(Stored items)
══════

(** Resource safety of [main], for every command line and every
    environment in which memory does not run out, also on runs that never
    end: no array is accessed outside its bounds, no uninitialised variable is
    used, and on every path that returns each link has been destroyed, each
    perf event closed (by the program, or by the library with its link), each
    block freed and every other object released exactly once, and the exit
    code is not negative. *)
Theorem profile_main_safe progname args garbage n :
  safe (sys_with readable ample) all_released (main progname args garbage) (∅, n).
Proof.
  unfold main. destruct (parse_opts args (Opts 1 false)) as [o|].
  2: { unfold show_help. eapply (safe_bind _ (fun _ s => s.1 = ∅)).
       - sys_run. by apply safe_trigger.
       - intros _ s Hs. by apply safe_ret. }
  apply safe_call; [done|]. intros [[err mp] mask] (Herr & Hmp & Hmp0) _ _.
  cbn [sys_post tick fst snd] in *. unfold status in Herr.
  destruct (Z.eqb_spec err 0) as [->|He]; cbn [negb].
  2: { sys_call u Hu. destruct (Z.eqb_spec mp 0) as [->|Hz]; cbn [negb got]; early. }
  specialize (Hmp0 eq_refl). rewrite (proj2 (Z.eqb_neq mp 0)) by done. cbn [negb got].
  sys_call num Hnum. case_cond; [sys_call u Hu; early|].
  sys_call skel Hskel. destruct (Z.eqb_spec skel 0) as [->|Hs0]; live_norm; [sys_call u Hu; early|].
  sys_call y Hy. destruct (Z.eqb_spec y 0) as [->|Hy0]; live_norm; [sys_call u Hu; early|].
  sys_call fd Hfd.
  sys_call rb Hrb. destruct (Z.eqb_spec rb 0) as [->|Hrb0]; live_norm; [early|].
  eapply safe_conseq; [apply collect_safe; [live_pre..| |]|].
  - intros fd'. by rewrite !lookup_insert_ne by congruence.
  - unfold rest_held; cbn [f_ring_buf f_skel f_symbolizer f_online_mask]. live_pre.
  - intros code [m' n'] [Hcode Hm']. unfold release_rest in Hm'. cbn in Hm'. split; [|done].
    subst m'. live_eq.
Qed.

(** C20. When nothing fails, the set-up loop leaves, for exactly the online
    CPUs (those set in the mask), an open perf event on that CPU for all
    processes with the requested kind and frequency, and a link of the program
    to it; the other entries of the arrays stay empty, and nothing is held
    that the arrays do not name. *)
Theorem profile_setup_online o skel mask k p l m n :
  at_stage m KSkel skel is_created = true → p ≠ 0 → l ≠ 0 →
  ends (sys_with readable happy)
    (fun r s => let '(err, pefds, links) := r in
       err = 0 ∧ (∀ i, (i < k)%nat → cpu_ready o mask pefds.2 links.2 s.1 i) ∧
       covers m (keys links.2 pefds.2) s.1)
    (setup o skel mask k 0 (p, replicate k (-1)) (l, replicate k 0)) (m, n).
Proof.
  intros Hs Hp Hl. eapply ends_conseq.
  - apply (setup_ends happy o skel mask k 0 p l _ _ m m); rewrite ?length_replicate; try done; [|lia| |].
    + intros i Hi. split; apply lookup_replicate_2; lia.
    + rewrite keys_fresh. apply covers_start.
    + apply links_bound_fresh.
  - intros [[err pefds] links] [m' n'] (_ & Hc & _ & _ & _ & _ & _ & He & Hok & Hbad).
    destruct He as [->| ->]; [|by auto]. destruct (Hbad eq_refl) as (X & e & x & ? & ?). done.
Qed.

══════

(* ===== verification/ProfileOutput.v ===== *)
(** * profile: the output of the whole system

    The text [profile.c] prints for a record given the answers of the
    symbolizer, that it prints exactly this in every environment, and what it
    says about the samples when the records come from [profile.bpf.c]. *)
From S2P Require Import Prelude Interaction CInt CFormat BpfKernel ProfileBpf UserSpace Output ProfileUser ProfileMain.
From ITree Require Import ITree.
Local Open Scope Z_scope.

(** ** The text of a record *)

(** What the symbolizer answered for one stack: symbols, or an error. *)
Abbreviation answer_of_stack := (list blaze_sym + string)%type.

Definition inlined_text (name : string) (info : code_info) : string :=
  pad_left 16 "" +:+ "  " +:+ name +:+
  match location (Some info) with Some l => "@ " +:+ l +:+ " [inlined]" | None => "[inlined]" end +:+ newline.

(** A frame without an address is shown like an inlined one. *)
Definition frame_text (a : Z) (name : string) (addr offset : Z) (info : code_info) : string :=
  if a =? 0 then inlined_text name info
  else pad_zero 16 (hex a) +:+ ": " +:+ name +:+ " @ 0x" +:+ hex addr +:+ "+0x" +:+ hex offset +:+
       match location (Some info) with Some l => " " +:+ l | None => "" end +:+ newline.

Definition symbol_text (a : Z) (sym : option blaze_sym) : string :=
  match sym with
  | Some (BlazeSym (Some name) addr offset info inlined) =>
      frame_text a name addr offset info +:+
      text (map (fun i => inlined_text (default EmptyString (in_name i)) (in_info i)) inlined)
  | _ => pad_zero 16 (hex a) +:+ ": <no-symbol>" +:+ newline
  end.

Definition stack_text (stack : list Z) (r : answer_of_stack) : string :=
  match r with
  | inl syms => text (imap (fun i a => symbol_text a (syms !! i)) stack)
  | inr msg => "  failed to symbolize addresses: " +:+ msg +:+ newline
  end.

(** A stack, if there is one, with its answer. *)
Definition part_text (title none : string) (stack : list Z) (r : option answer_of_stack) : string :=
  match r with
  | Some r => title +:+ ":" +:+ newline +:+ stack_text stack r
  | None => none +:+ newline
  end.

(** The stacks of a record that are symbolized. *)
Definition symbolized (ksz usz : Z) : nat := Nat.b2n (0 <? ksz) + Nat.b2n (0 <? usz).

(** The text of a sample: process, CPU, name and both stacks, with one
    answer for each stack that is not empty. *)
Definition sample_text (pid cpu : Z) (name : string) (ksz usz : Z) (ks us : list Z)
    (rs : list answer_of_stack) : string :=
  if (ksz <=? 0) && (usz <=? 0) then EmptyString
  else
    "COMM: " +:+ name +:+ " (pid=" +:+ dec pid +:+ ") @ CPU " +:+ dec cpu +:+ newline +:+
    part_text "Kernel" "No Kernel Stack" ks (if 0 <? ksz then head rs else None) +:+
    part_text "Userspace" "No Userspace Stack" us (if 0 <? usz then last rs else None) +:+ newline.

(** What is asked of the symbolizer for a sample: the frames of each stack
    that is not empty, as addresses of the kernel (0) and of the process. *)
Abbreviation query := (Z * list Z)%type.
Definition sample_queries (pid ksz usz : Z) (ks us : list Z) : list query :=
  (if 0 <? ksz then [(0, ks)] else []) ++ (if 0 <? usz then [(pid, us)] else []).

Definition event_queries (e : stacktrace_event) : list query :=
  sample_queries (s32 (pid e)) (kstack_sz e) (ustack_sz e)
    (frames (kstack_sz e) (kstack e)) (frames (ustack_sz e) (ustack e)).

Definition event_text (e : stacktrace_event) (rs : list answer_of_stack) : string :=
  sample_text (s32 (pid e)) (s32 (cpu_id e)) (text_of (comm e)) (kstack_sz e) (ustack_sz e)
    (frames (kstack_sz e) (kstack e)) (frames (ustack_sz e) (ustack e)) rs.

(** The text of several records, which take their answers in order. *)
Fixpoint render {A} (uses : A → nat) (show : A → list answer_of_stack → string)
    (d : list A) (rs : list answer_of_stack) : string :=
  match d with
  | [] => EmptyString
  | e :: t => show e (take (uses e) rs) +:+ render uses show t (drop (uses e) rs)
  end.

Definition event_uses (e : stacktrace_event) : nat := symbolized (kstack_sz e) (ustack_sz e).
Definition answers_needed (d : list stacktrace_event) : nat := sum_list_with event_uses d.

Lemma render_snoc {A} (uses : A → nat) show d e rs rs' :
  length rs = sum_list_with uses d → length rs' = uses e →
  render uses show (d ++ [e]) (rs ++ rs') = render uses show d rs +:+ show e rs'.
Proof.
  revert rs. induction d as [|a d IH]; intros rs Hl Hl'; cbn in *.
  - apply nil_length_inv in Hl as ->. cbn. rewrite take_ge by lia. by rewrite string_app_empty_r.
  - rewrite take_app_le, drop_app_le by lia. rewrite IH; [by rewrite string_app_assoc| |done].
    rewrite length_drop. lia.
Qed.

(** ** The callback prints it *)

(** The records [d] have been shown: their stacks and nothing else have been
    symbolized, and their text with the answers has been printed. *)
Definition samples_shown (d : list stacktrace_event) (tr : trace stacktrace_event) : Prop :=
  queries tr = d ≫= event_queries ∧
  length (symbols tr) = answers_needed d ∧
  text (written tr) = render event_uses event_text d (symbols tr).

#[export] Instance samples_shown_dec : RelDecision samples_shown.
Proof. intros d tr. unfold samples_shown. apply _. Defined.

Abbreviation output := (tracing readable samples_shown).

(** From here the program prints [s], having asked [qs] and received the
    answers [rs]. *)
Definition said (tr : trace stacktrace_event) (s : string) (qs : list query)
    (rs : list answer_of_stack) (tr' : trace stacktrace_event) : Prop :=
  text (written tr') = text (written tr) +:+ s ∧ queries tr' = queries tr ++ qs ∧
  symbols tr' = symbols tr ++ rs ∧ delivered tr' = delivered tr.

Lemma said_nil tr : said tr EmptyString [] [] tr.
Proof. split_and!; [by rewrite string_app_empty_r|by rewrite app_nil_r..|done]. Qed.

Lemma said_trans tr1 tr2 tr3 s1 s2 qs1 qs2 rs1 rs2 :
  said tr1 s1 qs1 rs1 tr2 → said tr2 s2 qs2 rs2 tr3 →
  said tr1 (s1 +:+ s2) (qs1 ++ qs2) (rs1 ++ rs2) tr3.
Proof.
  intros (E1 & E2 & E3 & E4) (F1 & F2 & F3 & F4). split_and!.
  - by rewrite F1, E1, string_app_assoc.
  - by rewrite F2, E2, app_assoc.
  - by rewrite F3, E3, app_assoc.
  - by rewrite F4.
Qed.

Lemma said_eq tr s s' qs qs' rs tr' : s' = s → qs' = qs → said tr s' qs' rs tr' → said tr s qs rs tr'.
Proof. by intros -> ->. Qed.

══════

## WHAT IS NEEDED
Once the line with "Definition samples_shown (d" is found in the records above, print exactly that line and every line after it through the line with "Proof. by intros -> ->. Qed.".

## EXERCISE RESULT
Definition samples_shown (d : list stacktrace_event) (tr : trace stacktrace_event) : Prop :=
  queries tr = d ≫= event_queries ∧
  length (symbols tr) = answers_needed d ∧
  text (written tr) = render event_uses event_text d (symbols tr).

#[export] Instance samples_shown_dec : RelDecision samples_shown.
Proof. intros d tr. unfold samples_shown. apply _. Defined.

Abbreviation output := (tracing readable samples_shown).

(** From here the program prints [s], having asked [qs] and received the
    answers [rs]. *)
Definition said (tr : trace stacktrace_event) (s : string) (qs : list query)
    (rs : list answer_of_stack) (tr' : trace stacktrace_event) : Prop :=
  text (written tr') = text (written tr) +:+ s ∧ queries tr' = queries tr ++ qs ∧
  symbols tr' = symbols tr ++ rs ∧ delivered tr' = delivered tr.

Lemma said_nil tr : said tr EmptyString [] [] tr.
Proof. split_and!; [by rewrite string_app_empty_r|by rewrite app_nil_r..|done]. Qed.

Lemma said_trans tr1 tr2 tr3 s1 s2 qs1 qs2 rs1 rs2 :
  said tr1 s1 qs1 rs1 tr2 → said tr2 s2 qs2 rs2 tr3 →
  said tr1 (s1 +:+ s2) (qs1 ++ qs2) (rs1 ++ rs2) tr3.
Proof.
  intros (E1 & E2 & E3 & E4) (F1 & F2 & F3 & F4). split_and!.
  - by rewrite F1, E1, string_app_assoc.
  - by rewrite F2, E2, app_assoc.
  - by rewrite F3, E3, app_assoc.
  - by rewrite F4.
Qed.

Lemma said_eq tr s s' qs qs' rs tr' : s' = s → qs' = qs → said tr s' qs' rs tr' → said tr s qs rs tr'.
Proof. by intros -> ->. Qed.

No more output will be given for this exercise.